For more information, see the following topics:

Ending the session

Close the session and disconnect the agent from the room using the shutdown() method. This method waits for queued operations to complete, commits any remaining user transcripts, and closes all I/O connections. If the drain parameter is True, the session gracefully drains pending speech before closing.

Other participants in the LiveKit room can continue. Your shutdown hooks run after the shutdown function.

In Python, use the session.shutdown() method to gracefully close the session and disconnect the agent from the room.

# Graceful shutdown with draining
session.shutdown(drain=True)
# Or immediate close
await session.aclose()

In Node.js, use the ctx.shutdown() method to close the session and disconnect the agent from the room.
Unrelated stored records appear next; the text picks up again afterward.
(* ===== verification/ProfilerRingAlone.v ===== *)
(** * The event ring used by one thread

    Initialisation, recording, draining and the statistics, executed alone:
    the operations of a bounded FIFO of [2^k] events. *)

From S2P Require Import Prelude Atomics ProfilerRing ProfilerRingFacts ProfilerRingRuns.
Open Scope prog_scope.

(** ** Recording *)

Section Alone.
Context (k : Z) (Hk : 1 <= k <= 30).
Abbreviation cap := (2 ^ k).

(** The next position: free, or full after [cap] events. *)
Lemma next_slot c base vs :
  ring_holds k c base vs ->
  i32 (sl_sequence (slot_at (cx_enqueue_pos c) c) - cx_enqueue_pos c) =
  if zlen vs =? cap then 1 - cap else 0.
Proof.
  intros []. pose proof (cap_bounds k Hk). pose proof (zlen_nonneg vs).
  rewrite rh_enqueue, (slot_at_u32 k Hk) by done. set (p := base + zlen vs).
  destruct (Z.eqb_spec (zlen vs) cap) as [E|E].
  - assert (Es : slot k c p = slot k c base).
    { unfold slot, index. do 2 f_equal. unfold p. rewrite E, <- (Z_mod_plus_full base 1 cap). f_equal. lia. }
    rewrite Es. destruct (rh_slots base ltac:(lia)) as [S _].
    destruct S as [S _]; [split; [lia|apply not_elem_of_nil]|]. rewrite S.
    unfold i32, u32, p. rewrite <- Zminus_mod, E. replace (base + 1 - (base + cap)) with (1 - cap) by lia.
    destruct (_ <? _) eqn:El; reflect_bool; Z.to_euclidean_division_equations; lia.
  - destruct (rh_slots p ltac:(lia)) as [_ S]. rewrite S by (intros []; lia). by rewrite Z.sub_diag.
Qed.

(** The pool of one producer and an idle consumer. *)
Lemma record_alone c base vs e :
  ring_holds k c base vs -> ev_type e <> 0 ->
  exists c', run [] (vp_record 1 (Some e)) c =
    Some (if zlen vs =? cap then VP_RESULT_DROPPED else VP_RESULT_OK, c') /\
  (if zlen vs =? cap then c' = set_counts (cx_accepted c) (u32 (cx_dropped c + 1)) c
   else ring_holds k c' base (vs ++ [e]) /\ cx_accepted c' = u32 (cx_accepted c + 1) /\ cx_dropped c' = cx_dropped c).
Proof.
  intros Hc He. assert (Hn := next_slot _ _ _ Hc). assert (Hst := rh_static _ _ _ _ Hc).
  unfold vp_record. cbn [load bind run]. rewrite (valid_static _ Hk _ Hst). cbn [negb].
  destruct (Z.eqb_spec (ev_type e) 0); [done|]. cbn [bind run reserve_loop load].
  rewrite Hn. pose proof (cap_bounds k Hk) as Hcap. destruct (Z.eqb_spec (zlen vs) cap) as [Ef|Ef].
  { rewrite (proj2 (Z.eqb_neq (1 - cap) 0)), (proj2 (Z.ltb_lt (1 - cap) 0)) by lia. cbn. by eexists. }
  cbn [Z.eqb bind run]. rewrite Z.eqb_refl. cbn [bind run update].
  eexists. split; [reflexivity|].
  assert (H := start_inv k c base vs [Recorder [e]; Drainer []] Hk Hc eq_refl). cbn in H.
  set (g := Consumer [] base Waiting) in *.
  assert (Hb : total size [Recorder [e]; Drainer []] < 4294967296) by done.
  apply (inv_trying Hk (l := []) (or_introl eq_refl)) in H; [|done].
  assert (Hq : cx_enqueue_pos c = u32 (base + zlen vs)) by apply (rh_enqueue _ _ _ _ Hc).
  rewrite Hq in Hn |- *. rewrite (slot_at_u32 _ Hk) in Hn by done.
  apply (inv_claiming Hk (l := [])) in H; [|done].
  apply (inv_reserve Hk (l := []) e) in H; [|done|done].
  apply (inv_write Hk (l := [])) in H. apply (inv_publish Hk (l := [])) in H.
  eapply (inv_counts Hk (l := []) (g' := Producer [e] 0 0 Idle)) in H; [|done..| | |].
  2:{ cbn. split_and!; done. }
  2:{ cbn. rewrite Z.sub_0_r. reflexivity. }
  2:{ rewrite (ri_dropped H). cbn. rewrite Z.add_0_r, Z.sub_0_r. symmetry. apply u32_small, u32_range. }
  assert (HD := knows_of (l := [_]) eq_refl H). destruct HD as (HD & _ & _). subst.
  split; [|split].
  - assert (Hf := finished_holds _ _ _ _ _ _ _ _ _ _ _ _ Hk H eq_refl eq_refl eq_refl).
    rewrite Z.sub_diag, drop_0 in Hf. cbn in Hf. rewrite Z.add_0_r, (u32_small (cx_dropped c)) in Hf; [exact Hf|].
    apply (rh_dropped _ _ _ _ Hc).
  - reflexivity.
  - reflexivity.
Qed.

(** ** Draining *)

Abbreviation inv := (ring_inv k).

Lemma drain_loop_alone n base start a0 d0 budget c got d events hist log D R :
  inv base start a0 d0 budget c [Consumer got d Waiting] hist log D R ->
  exists c', let evs := take n (drop (Z.to_nat (d - base)) hist) in
    run [] (drain_loop n (u32 d) events) c = Some (events ++ evs, c') /\
    inv base start a0 d0 budget c' [Consumer (got ++ evs) (d + zlen evs) Waiting] hist log
      (d + zlen evs) (d + zlen evs) /\
    cx_accepted c' = cx_accepted c /\ cx_dropped c' = cx_dropped c.
Proof.
  revert c got d events D R. induction n as [|n IH]; intros c got d events D R H.
  all: assert (Hg := knows_of (l := []) eq_refl H); destruct Hg as (-> & Hgot & _).
  all: assert (HR := released_of (l := []) H eq_refl); cbn in HR; rewrite Z.add_0_r in HR; subst R.
  { exists c. cbn. rewrite !app_nil_r, Z.add_0_r. done. }
  pose proof (cap_bounds k Hk). destruct (ri_bounds H) as (B1 & _ & B3 & _).
  assert (Hst := ri_static H). cbn [drain_loop load bind run]. rewrite (slot_at_u32 _ Hk) by done.
  destruct (ri_slots H D ltac:(lia)) as [S1 S2].
  destruct (Z.eq_dec D (base + zlen hist)) as [Ed|Ed].
  - rewrite (S2 ltac:(intros []; lia)).
    destruct (i32 _ =? 0) eqn:E; reflect_bool; [exfalso|].
    { apply i32_zero in E; [|apply u32_range..]. unfold u32 in E. rewrite Zplus_mod_idemp_l in E.
      apply (u32_inj_window D (D + 1)) in E; lia. }
    rewrite drop_ge by (unfold zlen in *; lia). exists c. cbn. rewrite !app_nil_r, Z.add_0_r. done.
  - destruct S1 as [S1 S3]; [split; [lia|apply not_elem_of_nil]|].
    assert (Et : i32 (sl_sequence (slot k c D) - u32 (u32 D + 1)) = 0)
      by (rewrite S1; unfold u32; rewrite Zplus_mod_idemp_l, Z.sub_diag; done).
    rewrite Et. cbn [Z.eqb negb bind run update].
    set (e := sl_event (slot k c D)) in *. rewrite (rs_capacity _ _ (ri_static H)).
    apply (inv_ready Hk (l := [])) in H; [|done]. apply (inv_loaded Hk (l := [])) in H.
    apply (inv_release Hk (l := [])) in H. apply (inv_advance Hk (l := [])) in H. fold e in H. cbn [app] in H.
    replace (u32 (u32 D + 1)) with (u32 (D + 1)) in * by (unfold u32; by rewrite Zplus_mod_idemp_l).
    rewrite (slot_at_u32 _ Hk) by done. fold e.
    destruct (IH _ _ _ (events ++ [e]) _ _ H) as (c' & E1 & E2 & E3 & E4).
    assert (Edrop : drop (Z.to_nat (D - base)) hist = e :: drop (Z.to_nat (D + 1 - base)) hist).
    { replace (Z.to_nat (D + 1 - base)) with (S (Z.to_nat (D - base))) by lia. by apply drop_S. }
    exists c'. rewrite Edrop. cbn [take]. rewrite zlen_cons.
    rewrite E1, <- !app_assoc. cbn [app]. split; [done|].
    rewrite <- app_assoc in E2. cbn [app] in E2. rewrite (Z.add_assoc D 1). done.
Qed.

Lemma drain_alone c base vs n :
  ring_holds k c base vs ->
  exists c', run [] (vp_drain true n) c = Some (take n vs, c') /\
    ring_holds k c' (base + zlen (take n vs)) (drop n vs) /\
    cx_accepted c' = cx_accepted c /\ cx_dropped c' = cx_dropped c.
Proof.
  intros Hc. assert (Hst := rh_static _ _ _ _ Hc).
  unfold vp_drain. cbn [load bind run]. rewrite (valid_static _ Hk _ Hst). cbn [negb orb andb bind run].
  rewrite (rh_dequeue _ _ _ _ Hc).
  assert (H := start_inv k c base vs [Drainer []] Hk Hc eq_refl).
  destruct (drain_loop_alone n _ _ _ _ _ _ _ _ [] _ _ _ _ H) as (c' & E1 & E2 & E3 & E4).
  rewrite Z.sub_diag, drop_0 in *. cbn [app] in E1, E2. exists c'. split_and!; [done| |done|done].
  assert (Hf := finished_holds _ _ _ _ _ _ _ _ _ _ _ _ Hk E2 eq_refl eq_refl eq_refl).
  replace (drop n vs) with (drop (Z.to_nat (base + zlen (take n vs) - base)) vs); [done|].
  replace (Z.to_nat (base + zlen (take n vs) - base)) with (length (take n vs)) by (unfold zlen; lia).
  rewrite length_take. destruct (Nat.le_ge_cases n (length vs)).
  - by rewrite Nat.min_l by lia.
  - by rewrite Nat.min_r, !drop_ge by lia.
Qed.

Lemma stats_alone c base vs :
  ring_holds k c base vs ->
  run [] (vp_get_stats true) c =
  Some ((VP_RESULT_OK, Some (Stats cap (zlen vs) (cx_accepted c) (cx_dropped c))), c).
Proof.
  intros []. pose proof (cap_bounds k Hk). pose proof (zlen_nonneg vs).
  unfold vp_get_stats. cbn [load bind run]. rewrite (valid_static _ Hk _ rh_static). cbn [negb bind run].
  rewrite rh_enqueue, rh_dequeue, (rs_capacity _ _ rh_static). unfold u32.
  rewrite <- Zminus_mod, Z.add_simpl_l, Z.mod_small by lia.
  by rewrite (proj2 (Z.ltb_ge cap (zlen vs))).
Qed.
End Alone.

(** ** The operations as functions *)

Definition ring_drain (n : nat) c : list vp_event * vp_context := default ([], c) (run [] (vp_drain true n) c).
Definition ring_record (e : vp_event) c : Z * vp_context :=
  default (VP_ERROR_INVALID_ARGUMENT, c) (run [] (vp_record 1 (Some e)) c).
Definition ring_stats c : Z * vp_stats * vp_context :=
  match run [] (vp_get_stats true) c with
  | Some ((result, stats), c') => (result, default (Stats 0 0 0 0) stats, c')
  | None => (VP_ERROR_INVALID_ARGUMENT, Stats 0 0 0 0, c)
  end.

(** A ring that holds [vs]. *)
Definition ring_queue c (vs : list vp_event) : Prop :=
  exists k base, 1 <= k <= 30 /\ ring_holds k c base vs.

Lemma ring_drain_queue c vs n :
  ring_queue c vs -> exists c', ring_drain n c = (take n vs, c') /\ ring_queue c' (drop n vs).
Proof.
  intros (k & base & Hk & Hc). destruct (drain_alone k Hk c base vs n Hc) as (c' & E & H & _).
  exists c'. unfold ring_drain. rewrite E. split; [done|]. by exists k, (base + zlen (take n vs)).
Qed.

Lemma ring_record_queue c vs e :
  ring_queue c vs -> ev_type e <> 0 -> exists result c', ring_record e c = (result, c') /\
  ((result = VP_RESULT_OK /\ ring_queue c' (vs ++ [e])) \/ (result = VP_RESULT_DROPPED /\ ring_queue c' vs)).
Proof.
  intros (k & base & Hk & Hc) He. destruct (record_alone k Hk c base vs e Hc He) as (c' & E & H).
  exists (if zlen vs =? 2 ^ k then VP_RESULT_DROPPED else VP_RESULT_OK), c'. unfold ring_record. rewrite E.
  split; [done|]. destruct (_ =? _).
  - right. split; [done|]. exists k, base. split; [done|]. subst c'. destruct Hc. split; try done.
    + by destruct rh_static.
    + apply u32_range.
  - left. split; [done|]. destruct H as [H _]. by exists k, base.
Qed.

Lemma ring_stats_queue c vs :
  ring_queue c vs -> exists size a d,
  ring_stats c = (VP_RESULT_OK, Stats size (zlen vs) a d, c) /\ is_u32 a /\ is_u32 d.
Proof.
  intros (k & base & Hk & Hc). exists (2 ^ k), (cx_accepted c), (cx_dropped c). unfold ring_stats.
  rewrite (stats_alone k Hk c base vs Hc). split_and!; [done|apply Hc..].
Qed.

(** ** The claim *)

(** Alone, the ring is a bounded FIFO: initialisation accepts exactly the
    powers of two from 2 to [2^30] and gives an empty ring; recording appends
    the event, or drops and counts it when [2^k] events are held, without
    waiting; draining yields the oldest events, at most as many as asked; the
    statistics are exact. *)
Theorem ring_operations {W} (config : vp_config W) c0 c1 :
  run [] (vp_init config) c0 = Some (VP_RESULT_OK, c1) ->
  exists k, 1 <= k <= 30 /\ cf_capacity config = 2 ^ k /\ ring_holds k c1 0 [] /\
  forall c base vs, ring_holds k c base vs ->
  (forall e, ev_type e <> 0 -> exists c',
     run [] (vp_record 1 (Some e)) c =
       Some (if zlen vs =? 2 ^ k then VP_RESULT_DROPPED else VP_RESULT_OK, c') /\
     ring_holds k c' base (if zlen vs =? 2 ^ k then vs else vs ++ [e]) /\
     cx_accepted c' = u32 (cx_accepted c + if zlen vs =? 2 ^ k then 0 else 1) /\
     cx_dropped c' = u32 (cx_dropped c + if zlen vs =? 2 ^ k then 1 else 0)) /\
  (forall n, exists c', run [] (vp_drain true n) c = Some (take n vs, c') /\
     ring_holds k c' (base + zlen (take n vs)) (drop n vs)) /\
  run [] (vp_get_stats true) c =
    Some ((VP_RESULT_OK, Some (Stats (2 ^ k) (zlen vs) (cx_accepted c) (cx_dropped c))), c).
Proof.
  intros Hi. destruct (init_holds _ _ _ Hi) as (k & Hk & Ecap & Hh). exists k. split_and!; try done; try lia.
  intros c base vs Hc. split_and!.
  - intros e He. destruct (record_alone k Hk c base vs e Hc He) as (c' & E & H). exists c'. split; [done|].
    destruct (_ =? _).
    + subst c'. split_and!; [destruct Hc; split; try done; [by destruct rh_static|apply u32_range]| |done].
      rewrite Z.add_0_r. symmetry. apply u32_small, Hc.
    + destruct H as (H & Ha & Hd). split_and!; [done..|]. rewrite Hd, Z.add_0_r. symmetry. apply u32_small, Hc.
  - intros n. destruct (drain_alone k Hk c base vs n Hc) as (c' & E & H & _). by exists c'.
  - by eapply stats_alone.
Qed.

Lemma ring_operations_witness :
  exists c1, run [] (vp_init demo_ring) zero_context = Some (VP_RESULT_OK, c1) /\
  exists k, 1 <= k <= 30 /\ cf_capacity demo_ring = 2 ^ k /\ ring_holds k c1 0 [].
Proof.
  eexists. split; [reflexivity|].
  destruct (ring_operations demo_ring zero_context _ eq_refl) as (k & Hk & E & H & _). by exists k.
Defined.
export default defineAgent({
entry: async (ctx: JobContext) => {
// do some work...
// Graceful shutdown with draining
ctx.shutdown(drain=true);
// Or immediate close
await ctx.aclose();
},
});

The difference between shutdown() and aclose() is as follows:

  • agent_session.shutdown(): Takes an optional drain parameter that allows you to shutdown gracefully and drain pending speech before closing. It's a non-blocking call that executes in the background. The shutdown operations happen asynchronously while your code continues executing.
  • agent_session.aclose(): Executes the shutdown operation immediately. It's an awaitable method (async) that pauses the current coroutine execution until the close operation is finished. Your code doesn't proceed until aclose() completes.

After you shutdown the session, you can delete the room if it's no longer needed.

Delete the room

You can configure the agent session to automatically delete the room on session end by setting the delete_room_on_close parameter to True. To learn more, see Delete room when session ends.

Alternatively, you can delete the room manually. If the session should end for everyone, use the server API deleteRoom to end the session. This disconnects all participants from the room.

When the room is removed from the server, a disconnected room event is emitted.

from livekit import api
async def entrypoint(ctx: JobContext):
# do some work
...
api_client = api.LiveKitAPI(
os.environ["LIVEKIT_URL"],
os.environ["LIVEKIT_API_KEY"],
os.environ["LIVEKIT_API_SECRET"],
)
await api_client.room.delete_room(api.DeleteRoomRequest(
room=ctx.job.room.name,
))
export default defineAgent({
entry: async (ctx: JobContext) => {
// do some work...
const roomServiceClient = new RoomServiceClient(
process.env.LIVEKIT_URL,
process.env.LIVEKIT_API_KEY,
process.env.LIVEKIT_API_SECRET,
);
await roomServiceClient.deleteRoom(ctx.job.room.name);
},
});

Post-processing and cleanup

After a session ends, you can perform post-processing or cleanup tasks using shutdown hooks. For example, you might want to save user state in a database.

async def entrypoint(ctx: JobContext):
async def my_shutdown_hook():
# save user state
...
ctx.add_shutdown_callback(my_shutdown_hook)
export default defineAgent({
entry: async (ctx: JobContext) => {
ctx.addShutdownCallback(() => {
// save user state...
});
},
});
Note

Shutdown hooks should complete within a short amount of time. By default, the framework waits 10 seconds before forcefully terminating the process. You can adjust this timeout using the shutdown_process_timeout parameter in agent server options.